What you should do:
Please write out exactly the lines of the data below from the line holding "rewrite insert_app_l, Hins" through the line holding "- intros a b. unfold VmmapCmpEntries.", and leave out the rest.

Saved data entries:
++++++

(** A turn of [VmmapUpdate]'s loop is [carve1], the loop is [carve]. *)
Lemma VmmapUpdate_loop_spec fuel don todo m pn ne :
  repr m (don ++ todo) -> (length todo < fuel)%nat -> Forall wf_entry todo ->
  0 <= pn < ne -> ne <= PAGES ->
  exists m', VmmapUpdate_loop true fuel (length don) m pn ne = Ok m' /\
    repr m' (don ++ (carve pn ne todo).1 ++ (carve pn ne todo).2).
Proof using.
  revert don todo m. induction fuel as [|fuel IH]; intros don todo m H Hf Hwf Hpn Hne; [lia|].
  cbn [VmmapUpdate_loop]. rewrite (repr_nvalid _ _ H), length_app.
  destruct todo as [|e todo].
  { rewrite (proj2 (Nat.ltb_ge _ _)) by (cbn; lia). cbn. eauto. }
  rewrite (proj2 (Nat.ltb_lt _ _)) by (cbn; lia).
  assert (Hlk : (don ++ e :: todo) !! length don = Some e) by (by rewrite list_lookup_middle).
  rewrite (repr_deref _ _ _ _ H Hlk). cbn [mbind res_bind].
  apply Forall_cons in Hwf as [He Hwf]. pose proof He as (H1 & H2 & H3).
  unfold end_page, PAGES in *. rewrite (u64_small (page_num e + npages e)) by lia.
  cbn [carve]. unfold carve1, end_page.
  assert (Hlen : (length don < length (don ++ e :: todo))%nat) by (rewrite length_app; cbn; lia).
  assert (Hins : forall e', <[length don := e']> (don ++ e :: todo) = (don ++ [e']) ++ todo).
  { intros e'. rewrite insert_app_r_alt, Nat.sub_diag, <- app_assoc by lia. done. }
  assert (Hw : forall e', exists m1, write_slot m (length don) e' = Ok m1 /\
    repr m1 ((don ++ [e']) ++ todo)).
  { intros e'. destruct (repr_write m _ (length don) e' H Hlen) as (m1 & Hw & Hm1 & _).
    rewrite Hins in Hm1. eauto. }
  assert (Hsplit : exists m', (self ← VmmapAdd true m ne (page_num e + npages e - ne)
      (prot e) (max_prot e) (vmmap_type e);
      write_slot self (length don) (set_npages e (pn - page_num e))) = Ok m' /\
    repr m' (don ++ (set_npages e (pn - page_num e) :: todo) ++
      [mkEntry ne (page_num e + npages e - ne) (prot e) (max_prot e) (vmmap_type e) false])).
  { destruct (repr_add _ _ ne (page_num e + npages e - ne) (prot e) (max_prot e) (vmmap_type e) H)
      as (m1 & -> & Hm1 & _). cbn [mbind res_bind].
    destruct (repr_write m1 _ (length don) (set_npages e (pn - page_num e)) Hm1)
      as (m2 & Hw2 & Hm2 & _); [rewrite length_app; cbn; lia|].
    exists m2. split; [exact Hw2|].
    rewrite insert_app_l, Hins in Hm2 by lia. rewrite <- !app_assoc in Hm2. exact Hm2. }
  split_cmp; cbn [fst snd CHECK mbind res_bind].
  all: rewrite ?u64_small by lia.
  all: match goal with
  | |- context [VmmapAdd] => exact Hsplit
  | |- exists _, write_slot _ _ ?e' = _ /\ _ =>
      destruct (Hw e') as (m1 & Hw1 & Hm1); exists m1; split; [exact Hw1|];
      rewrite app_nil_r; rewrite <- app_assoc in Hm1; exact Hm1
  | |- context [write_slot _ _ ?e'] =>
      destruct (Hw e') as (m1 & -> & Hm1); cbn [mbind res_bind];
      destruct (IH _ _ _ Hm1) as (m' & Hrun & Hm'); [cbn in Hf; lia|done|lia|lia|]
  | |- _ =>
      replace (don ++ e :: todo) with ((don ++ [e]) ++ todo) in H by (by rewrite <- app_assoc);
      destruct (IH _ _ _ H) as (m' & Hrun & Hm'); [cbn in Hf; lia|done|lia|lia|]
  end.
  all: rewrite length_app, Nat.add_1_r in Hrun; exists m'; split; [exact Hrun|];
    destruct (carve pn ne todo) as [r x]; cbn [fst snd] in *; rewrite <- app_assoc in Hm'; exact Hm'.
Qed.

(** ** Sorting *)
#[export] Instance VmmapCmpEntries_total : TotalCmp VmmapCmpEntries.
Proof using.
  assert (Hle : forall a b, cmp_le VmmapCmpEntries a b <-> page_num a <= page_num b).
  { intros a b. unfold cmp_le, VmmapCmpEntries.
    destruct (Z.ltb_spec (page_num a) (page_num b)), (Z.eqb_spec (page_num a) (page_num b)); lia. }
  constructor.
  - intros a. unfold VmmapCmpEntries. by rewrite Z.ltb_irrefl, Z.eqb_refl.
  - intros a b. rewrite !Hle. lia.
  - intros a b c. rewrite !Hle. lia.
  - intros a b. unfold VmmapCmpEntries.
    destruct (Z.ltb_spec (page_num a) (page_num b)), (Z.eqb_spec (page_num a) (page_num b)),
      (Z.ltb_spec (page_num b) (page_num a)), (Z.eqb_spec (page_num b) (page_num a)); lia.
Qed.

Lemma wf_entries_perm es es' : es ≡ₚ es' -> wf_entries es -> wf_entries es'.
Proof using.
  intros Hp [H1 H2]. constructor; [by rewrite <- Hp|]. intros p. by rewrite <- Hp.
Qed.

Lemma wf_entries_cons e es : wf_entries (e :: es) -> wf_entry e /\ wf_entries es.
Proof using.
  intros [H1 H2]. apply Forall_cons in H1 as [He Hes]. split; [done|].
  constructor; [done|]. intros p. specialize (H2 p). rewrite attrs_at_cons, length_app in H2. lia.
Qed.

(** In a list without overlaps the order of the addresses is the order of
    the regions. *)
Lemma sorted_before es : wf_entries es -> live es ->
  StronglySorted (cmp_le VmmapCmpEntries) es -> StronglySorted before es.
Proof using.
  intros Hwf Hlive Hs. induction Hs as [|e es Hs IH Hle]; [constructor|].
  pose proof (wf_disjoint _ Hwf) as Hd.
  apply wf_entries_cons in Hwf as [He Hwf]. apply Forall_cons in Hlive as [Hr Hlive].
  constructor; [by apply IH|]. rewrite Forall_forall in *. intros e' He'.
  pose proof (Hle e' He') as Hcmp. unfold cmp_le, VmmapCmpEntries in Hcmp.
  assert (Hwe : wf_entry e') by (pose proof (wf_each _ Hwf) as Hf; rewrite Forall_forall in Hf; auto).
  destruct He as (H1 & H2 & H3), Hwe as (H1' & H2' & H3').
  destruct (Z.ltb_spec (page_num e) (page_num e')), (Z.eqb_spec (page_num e) (page_num e')); try lia.
  all: unfold before; destruct (decide (end_page e <= page_num e')) as [|Hn]; [done|exfalso].
  all: specialize (Hd (page_num e')); rewrite attrs_at_cons, length_app in Hd.
  all: pose proof (attrs_at_pos (page_num e') e' es He') as Hpos.
  all: unfold cov, covers in *; rewrite Hr, ?Hlive in * by done; unfold end_page in *; cbn in Hd.
  all: rewrite (proj2 (Z.leb_le (page_num e) _)), (proj2 (Z.ltb_lt _ (page_num e + _))) in Hd by lia.
  all: cbn in Hd; rewrite Z.leb_refl, (proj2 (Z.ltb_lt _ (page_num e' + _))) in Hpos by lia.
  all: specialize (Hpos eq_refl); lia.
Qed.

(** A live region covers some page. *)
Lemma live_covers e : wf_entry e -> is_live e -> covers (page_num e) e = true.
Proof using.
  intros (H1 & H2 & H3) Hl. unfold covers, end_page in *. rewrite Hl. cbn.
  rewrite Z.leb_refl, (proj2 (Z.ltb_lt _ _)) by lia. done.
Qed.

(** Regions that do not overlap are at most as many as the pages. *)
Lemma wf_entries_length es : wf_entries es -> live es -> Z.of_nat (length es) <= PAGES.
Proof using.
  intros Hwf Hl. assert (Hnd : NoDup (page_num <$> es)).
  { induction es as [|e es IH]; [constructor|].
    pose proof (wf_disjoint _ Hwf (page_num e)) as Hd.
    apply wf_entries_cons in Hwf as [He Hwf]. apply Forall_cons in Hl as [Hr Hl].
    cbn [fmap list_fmap]. constructor; [|by apply IH]. intros Hin.
    apply list_elem_of_fmap in Hin as (e' & Hpn & He').
    rewrite attrs_at_cons, length_app in Hd. unfold cov in Hd. rewrite live_covers in Hd by done.
    pose proof (wf_each _ Hwf) as Hf. unfold live in Hl. rewrite Forall_forall in Hf, Hl.
    pose proof (attrs_at_pos (page_num e) e' es He') as Hpos. rewrite Hpn in Hpos at 1.
    specialize (Hpos (live_covers e' (Hf _ He') (Hl _ He'))). cbn [length] in Hd. lia. }
  rewrite <- (length_fmap page_num). rewrite <- (Z2Nat.id PAGES) by done.
  rewrite <- (length_seqZ 0 PAGES). apply inj_le, submseteq_length, NoDup_submseteq; [done|].
  intros p Hp. apply list_elem_of_fmap in Hp as (e & -> & He). apply elem_of_seqZ.
  pose proof (wf_each _ Hwf) as Hf. rewrite Forall_forall in Hf.
  destruct (Hf _ He) as (H1 & H2 & H3). unfold end_page in H3. lia.
Qed.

++++++

Completed exercise:
    rewrite insert_app_l, Hins in Hm2 by lia. rewrite <- !app_assoc in Hm2. exact Hm2. }
  split_cmp; cbn [fst snd CHECK mbind res_bind].
  all: rewrite ?u64_small by lia.
  all: match goal with
  | |- context [VmmapAdd] => exact Hsplit
  | |- exists _, write_slot _ _ ?e' = _ /\ _ =>
      destruct (Hw e') as (m1 & Hw1 & Hm1); exists m1; split; [exact Hw1|];
      rewrite app_nil_r; rewrite <- app_assoc in Hm1; exact Hm1
  | |- context [write_slot _ _ ?e'] =>
      destruct (Hw e') as (m1 & -> & Hm1); cbn [mbind res_bind];
      destruct (IH _ _ _ Hm1) as (m' & Hrun & Hm'); [cbn in Hf; lia|done|lia|lia|]
  | |- _ =>
      replace (don ++ e :: todo) with ((don ++ [e]) ++ todo) in H by (by rewrite <- app_assoc);
      destruct (IH _ _ _ H) as (m' & Hrun & Hm'); [cbn in Hf; lia|done|lia|lia|]
  end.
  all: rewrite length_app, Nat.add_1_r in Hrun; exists m'; split; [exact Hrun|];
    destruct (carve pn ne todo) as [r x]; cbn [fst snd] in *; rewrite <- app_assoc in Hm'; exact Hm'.
Qed.

(** ** Sorting *)
#[export] Instance VmmapCmpEntries_total : TotalCmp VmmapCmpEntries.
Proof using.
  assert (Hle : forall a b, cmp_le VmmapCmpEntries a b <-> page_num a <= page_num b).
  { intros a b. unfold cmp_le, VmmapCmpEntries.
    destruct (Z.ltb_spec (page_num a) (page_num b)), (Z.eqb_spec (page_num a) (page_num b)); lia. }
  constructor.
  - intros a. unfold VmmapCmpEntries. by rewrite Z.ltb_irrefl, Z.eqb_refl.
  - intros a b. rewrite !Hle. lia.
  - intros a b c. rewrite !Hle. lia.
  - intros a b. unfold VmmapCmpEntries.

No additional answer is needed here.